Я промолчал. Вообще на Петю надо поменьше обращать внимания: лягушек он все равно достанет.

К нам подошла женщина в белом халате, она принесла Пете банку с пластмассовой крышкой.

— Вот растяпа! — сказал ей Петя о ком-то. — На час нельзя отлучиться. Чуть не угробила мне женщину. Такую женщину! Вы заметили, какая женщина, Евдокия Семеновна!

Евдокия Семеновна ответила:

— Еще бы!

— Но я ее вытащил! — сказал Петя. — Теперь я ее оставлю себе. У меня она не будет травиться. Женюсь на ней: это мое. Я сутки трудился.

— Имеете полное право, — ответила Евдокия Семеновна. Она, видно, привыкла к Петиным шуткам. Раньше я его разговоры о женитьбе всерьез принимал.

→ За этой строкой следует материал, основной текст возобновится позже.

Definition findActiveByUserId (userId : Z) : Prog (list RefreshToken.t) :=
  query (findActiveByUserId_sql userId).

Definition cleanupExpired : Prog Z :=
  query cleanupExpired_sql.

Definition revokeByTokenHash (tokenHash : string) : Prog bool :=
  query (revokeByTokenHash_sql tokenHash).

End RefreshTokenModel.

(** ** Requests and responses *)

Record AuthUser := mkAuthUser { auth_id : Z; auth_email : string }.

(** What the handlers read of an [AuthenticatedRequest]. *)
Record Request := mkRequest {
  authorization : option string;
  body : JsValue;
  user : option AuthUser
}.

(** One element of the session listing. *)
Record Session := mkSession { session_id : Z; createdAt : Date; expiresAt : Date }.

(** The JSON documents the handlers send. *)
Inductive ResBody : Type :=
| ErrorBody (error : string) (details : option (list string)) (code : string)
| AuthBody (message accessToken refreshToken : string) (account : AuthUser)
| MessageBody (message : string)
| SessionsBody (sessions : list Session) (total : Z).

(** [res.status(s).json(b)] *)
Record Response := mkResponse { status : Z; json : ResBody }.

Definition res_code (r : Response) : option string :=
  match json r with
  | ErrorBody _ _ code => Some code
  | _ => None
  end.

Definition res_refreshToken (r : Response) : option string :=
  match json r with
  | AuthBody _ _ refreshToken _ => Some refreshToken
  | _ => None
  end.

Definition res_accessToken (r : Response) : option string :=
  match json r with
  | AuthBody _ accessToken _ _ => Some accessToken
  | _ => None
  end.

(** ** middleware/auth *)

Section Middleware.
Context {RT : Runtime}.

Definition missing_token : Response :=
  mkResponse 401 (ErrorBody "Access token required" None "MISSING_TOKEN").
Definition invalid_token : Response :=
  mkResponse 401 (ErrorBody "Invalid or expired token" None "INVALID_TOKEN").
Definition user_not_found : Response :=
  mkResponse 401 (ErrorBody "User not found" None "USER_NOT_FOUND").
Definition auth_error : Response :=
  mkResponse 500 (ErrorBody "Authentication error" None "AUTH_ERROR").

(** The header's token when the header starts with ["Bearer "]. *)
Definition bearer (req : Request) : option string :=
  match authorization req with
  | Some authHeader =>
      if String.prefix "Bearer " authHeader
      then Some (String.substring 7 (String.length authHeader - 7) authHeader)
      else None
  | None => None
  end.

Definition attach (req : Request) (u : User.t) : Request :=
  mkRequest (authorization req) (body req) (Some (mkAuthUser (User.id u) (User.email u))).

(** Either a response is sent ([inl]), or [next()] is called with the
    request ([inr]). *)
Definition requireAuth (req : Request) : Prog (Response + Request) :=
  try_catch
    (match bearer req with
     | None => Ret (inl missing_token)
     | Some token =>
         payload <- verifyAccessToken token ;;
         match payload with
         | None => Ret (inl invalid_token)
         | Some payload =>
             (* Verify user still exists *)
             user <- UserModel.findById (Jose.userId payload) ;;
             match user with
             | None => Ret (inl user_not_found)
             | Some user => Ret (inr (attach req user))
             end
         end
     end)
    (fun _ => Ret (inl auth_error)).

(** [optionalAuth] always calls [next()]. *)
Definition optionalAuth (req : Request) : Prog Request :=
  try_catch
    (match bearer req with
     | None => Ret req
     | Some token =>
         payload <- verifyAccessToken token ;;
         match payload with
         | Some payload =>
             user <- UserModel.findById (Jose.userId payload) ;;
             match user with
             | Some user => Ret (attach req user)
             | None => Ret req
             end
         | None => Ret req
         end
     end)
    (fun _ => Ret req).

End Middleware.

(** ** controllers/authController *)

Module AuthController.
Section Handlers.
Context {RT : Runtime}.

Definition registerSchema : JoiObject :=
  [("email", [joi_email; joi_required; joi_max 255]);
   ("password", [joi_required; joi_min 8; joi_max 128])].

Definition loginSchema : JoiObject :=
  [("email", [joi_email; joi_required]);
   ("password", [joi_required])].

Definition refreshSchema : JoiObject :=
  [("refreshToken", [joi_required])].

Definition validation_failed (details : list string) : Response :=
  mkResponse 400 (ErrorBody "Validation failed" (Some details) "VALIDATION_ERROR").
Definition invalid_email : Response :=
  mkResponse 400 (ErrorBody "Invalid email format" None "INVALID_EMAIL").
Definition weak_password (details : list string) : Response :=
  mkResponse 400
    (ErrorBody "Password does not meet requirements" (Some details) "WEAK_PASSWORD").
Definition user_exists : Response :=
  mkResponse 409 (ErrorBody "User already exists with this email" None "USER_EXISTS").
Definition invalid_credentials : Response :=
  mkResponse 401 (ErrorBody "Invalid credentials" None "INVALID_CREDENTIALS").
Definition invalid_refresh_token : Response :=
  mkResponse 401 (ErrorBody "Invalid refresh token" None "INVALID_REFRESH_TOKEN").
Definition auth_required : Response :=
  mkResponse 401 (ErrorBody "Authentication required" None "AUTH_REQUIRED").
Definition internal_error : Response :=
  mkResponse 500 (ErrorBody "Internal server error" None "INTERNAL_ERROR").

(** The statements [register], [login] and [refresh] all end with, written
    once: sign an access token, draw a refresh secret, store its hash
    with its expiry, answer with both. *)
Definition issue_tokens (status : Z) (message : string) (user : User.t) : Prog Response :=
  accessToken <- generateAccessToken (mkPayloadIn (User.id user) (User.email user)) ;;
  refreshTokenValue <- generateRefreshToken ;;
  refreshTokenHash <- hashRefreshToken refreshTokenValue ;;
  refreshTokenExpiry <- getRefreshTokenExpiry ;;
  RefreshTokenModel.create (User.id user) refreshTokenHash refreshTokenExpiry ;;
  Ret (mkResponse status
         (AuthBody message accessToken refreshTokenValue
            (mkAuthUser (User.id user) (User.email user)))).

Петя сунул мне банку, развернул меня и поддал коленкой, хулиган такой.

— Привет папе!

Я понесся к двери, но он окликнул меня:

— Ты не обижаешься?

— Да вы что! — сказал я. — Человек лягушек достал, а я на него обижаться буду?

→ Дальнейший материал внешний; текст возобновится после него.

(** X15: the drain loop ends after at most one merge step more than there
    are queued records, provided no producer pushes meanwhile, and it
    never sleeps.  From each lane it hands the handlers a prefix of the
    lane's queue, in order; what it leaves behind has no head stamped
    below [2^64 - 1]; so when every queued record is stamped below
    [2^64 - 1], it leaves every lane empty. *)
Theorem exit_drains_the_lanes w :
  ∃ w' new,
    _exit (S (pending (_thread_context_collection w))) w = Some w' ∧
    _handler_collection w' = _handler_collection w ++ new ∧
    slept w' = slept w ∧
    (∀ i, lane_queue (_thread_context_collection w) i
            = dispatched_from i new
                ++ lane_queue (_thread_context_collection w') i) ∧
    (∀ k c r, _thread_context_collection w' !! k = Some c →
              head_of c = Some r → (UINT64_MAX <= timestamp r)%Z) ∧
    ((∀ i r, r ∈ lane_queue (_thread_context_collection w) i →
             (timestamp r < UINT64_MAX)%Z) →
     ∀ i, lane_queue (_thread_context_collection w') i = []).
Proof.
  destruct (exit_total (pending (_thread_context_collection w)) w (le_n _))
    as [w' Hx].
  destruct (exit_engine _ _ _ Hx) as [Hrtc Hidle].
  destruct (engine_effects_lanes _ _ Hrtc) as (new & E & Hlanes).
  exists w', new. split; [done|]. split; [done|].
  split; [by eapply exit_slept|]. split; [done|]. split.
  - intros k c r Hc Hr. apply (Hidle k c r); [by eapply lookup_lt_Some|done..].
  - intros Hbelow. apply nothing_below_max_empty; [done|].
    intros i r Hr. apply (Hbelow i). rewrite Hlanes. apply elem_of_app. by right.
Qed.

Lemma join_never_on_threw fuel w e :
  _backend_worker_thread w = Thread (Threw e) → join fuel w = None.
Proof. intros Ht. destruct fuel; simpl; by rewrite Ht. Qed.

Lemma join_drains fuel :
  ∀ w w',
    in_body w → _is_running w = false → join fuel w = Some w' →
    rtc engine_effect w w' ∧
    nothing_below_max (_thread_context_collection w')
      (length (_thread_context_collection w')) ∧
    slept w' = slept w.
Proof.
  induction fuel as [|fuel IH]; intros w w' Hbody Hrun Hj.
  - unfold in_body in Hbody. simpl in Hj.
    by destruct (_backend_worker_thread w) as [|[]].
  - pose proof (join_unfold fuel w) as Hu. unfold in_body in Hbody.
    pose proof (worker_step_fields w) as (_ & _ & Hr1 & _).
    destruct (_backend_worker_thread w) as [|[]] eqn:Ht; try done;
      rewrite Hu in Hj; clear Hu.
    + (* start-up *)
      unfold worker_step in Hj, Hr1. rewrite Ht in Hj, Hr1.
      destruct (on_start (host w) (_config w)) as [e|[]].
      * by rewrite (join_never_on_threw fuel _ e) in Hj.
      * destruct (IH (set_thread (Thread Running) w) w' I Hrun Hj)
          as (Hrtc & Hidle & Hs).
        split; [|done]. eapply rtc_l; [|exact Hrtc]. by apply engine_none.
    + (* the loop condition is false *)
      unfold worker_step, is_running in Hj. rewrite Ht, Hrun in Hj.
      destruct (IH (set_thread (Thread OnExit) w) w' I Hrun Hj)
        as (Hrtc & Hidle & Hs).
      split; [|done]. eapply rtc_l; [|exact Hrtc]. by apply engine_none.
    + (* one drain step *)
      pose proof (worker_step_engine_effect w) as Heff.
      unfold worker_step in Hj, Heff, Hr1. rewrite Ht in Hj, Heff, Hr1.
      pose proof (process_fields w) as (_ & _ & _ & _ & _ & Ht1 & Hs1).
      revert Hj Heff Hr1 Ht1 Hs1.
      destruct (process_spec w) as [Hidle|j c r Hfm]; simpl;
        intros Hj Heff Hr1 Ht1 Hs1.
      * rewrite join_finished in Hj by done. injection Hj as <-.
        split; [apply rtc_once; by apply engine_none|]. by split.
      * destruct (IH (committed j c r w) w') as (Hrtc & Hidle' & Hs);
          [unfold in_body; simpl; by rewrite Ht|done..|].
        split; [by eapply rtc_l|]. split; [done|]. by rewrite Hs.
Qed.



(** ** Merging sorted lanes *)

Lemma first_minimum_least_sorted cs j c r k r' :
  first_minimum cs (length cs) j c r → lanes_sorted cs →
  r' ∈ lane_queue cs k → (timestamp r <= timestamp r')%Z.
Proof.
  intros (_ & _ & _ & _ & Hle & _) Hsorted Hin.
  specialize (Hsorted k). unfold lane_queue in Hin, Hsorted.
  destruct (cs !! k) as [c'|] eqn:Hc'; simpl in *; [|by apply elem_of_nil in Hin].
  destruct (spsc_queue c') as [|r0 q] eqn:Hq; [by apply elem_of_nil in Hin|].
  assert (timestamp r <= timestamp r0)%Z as H0.
  { apply (Hle k c' r0); [by eapply lookup_lt_Some|done|].
    unfold head_of. by rewrite Hq. }
  apply elem_of_cons in Hin as [->|Hin]; [done|].
  rewrite fmap_cons in Hsorted. apply StronglySorted_cons in Hsorted as [Hall _].
  rewrite Forall_forall in Hall.
  assert (timestamp r' ∈ timestamp <$> q) as Hin'.
  { apply list_elem_of_fmap. by exists r'. }
  specialize (Hall _ Hin'). lia.
Qed.

Lemma lanes_sorted_pop j cs : lanes_sorted cs → lanes_sorted (alter pop_front j cs).
Proof.
  intros Hs i. specialize (Hs i). rewrite lane_queue_pop.
  case_decide; [|done]. destruct (lane_queue cs i) as [|r q]; [done|].
  simpl. rewrite fmap_cons in Hs. by apply StronglySorted_cons in Hs as [_ ?].
Qed.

— Скажи, что тебе самцы нужны.

Я пошел искать человека, имеющего прямое отношение к лягушкам.

— Трех самцов, — сказал я ему. — И пожалуйста, покрупней.

Он ухмыльнулся. Он вынес в банке трех лягушек, похожих на бегемотов.

Кажется, беспомощному Мите захотелось меня расцеловать, когда он их увидел. У него трешница в руке появилась. Я не успел сам отказаться от трешницы.

— Спрячьте-ка денежку, спрячьте-ка! — заволновался Сас, он поглядывал на меня с опаской: чего доброго выхвачу.

Я еще раз убедился: окружающие ни шиша во мне не смыслят.

— Спрячьте, Митя, деньги, — сказал я. — Кланяйтесь от меня вашей жене, когда завтра ее увидите. Я надеюсь, все обойдется благополучно.

Митя еще раз стал благодарить: от этих лягушек зависит здоровье его жены. Сас и тут помешал мне закончить дело как полагается.

— Да что вы перед ним рассыпаетесь? Нашли перед кем!

Митя засмущался, похлопал меня по плечу и ушел.

— Сас, — спросил я, — неужели я не заслужил, чтобы мне сказали спасибо? Ты же слышал: от этих лягушек зависит жизнь человека.

— Тоже мне Альберт Швейцер нашелся! — ответил Сас. — Ты что, изобрел средство от рака? Или, может, создал искусственную кровь? Ну-ка ответь, какой рост у Олега Блохина?

Я ответил. Тогда он стал другие вопросы задавать: сколько стоят на барахолке «врангеля»? Какой вес у Теофило Стивенсона? Вопросы были нетрудные. Сас смеялся после каждого ответа тоненьким своим смешком.

— Ну вот видишь, — сказал он, а фамилию свою написать не умеешь. — Ты просто дикарь двадцатого века.

Он уткнулся в книжку, постоял немного возле меня, читая, и ушел. Выходило, такой человек, как я, даже не заслуживает, чтоб ему говорили обыкновенные слова — «спасибо» и «до свидания».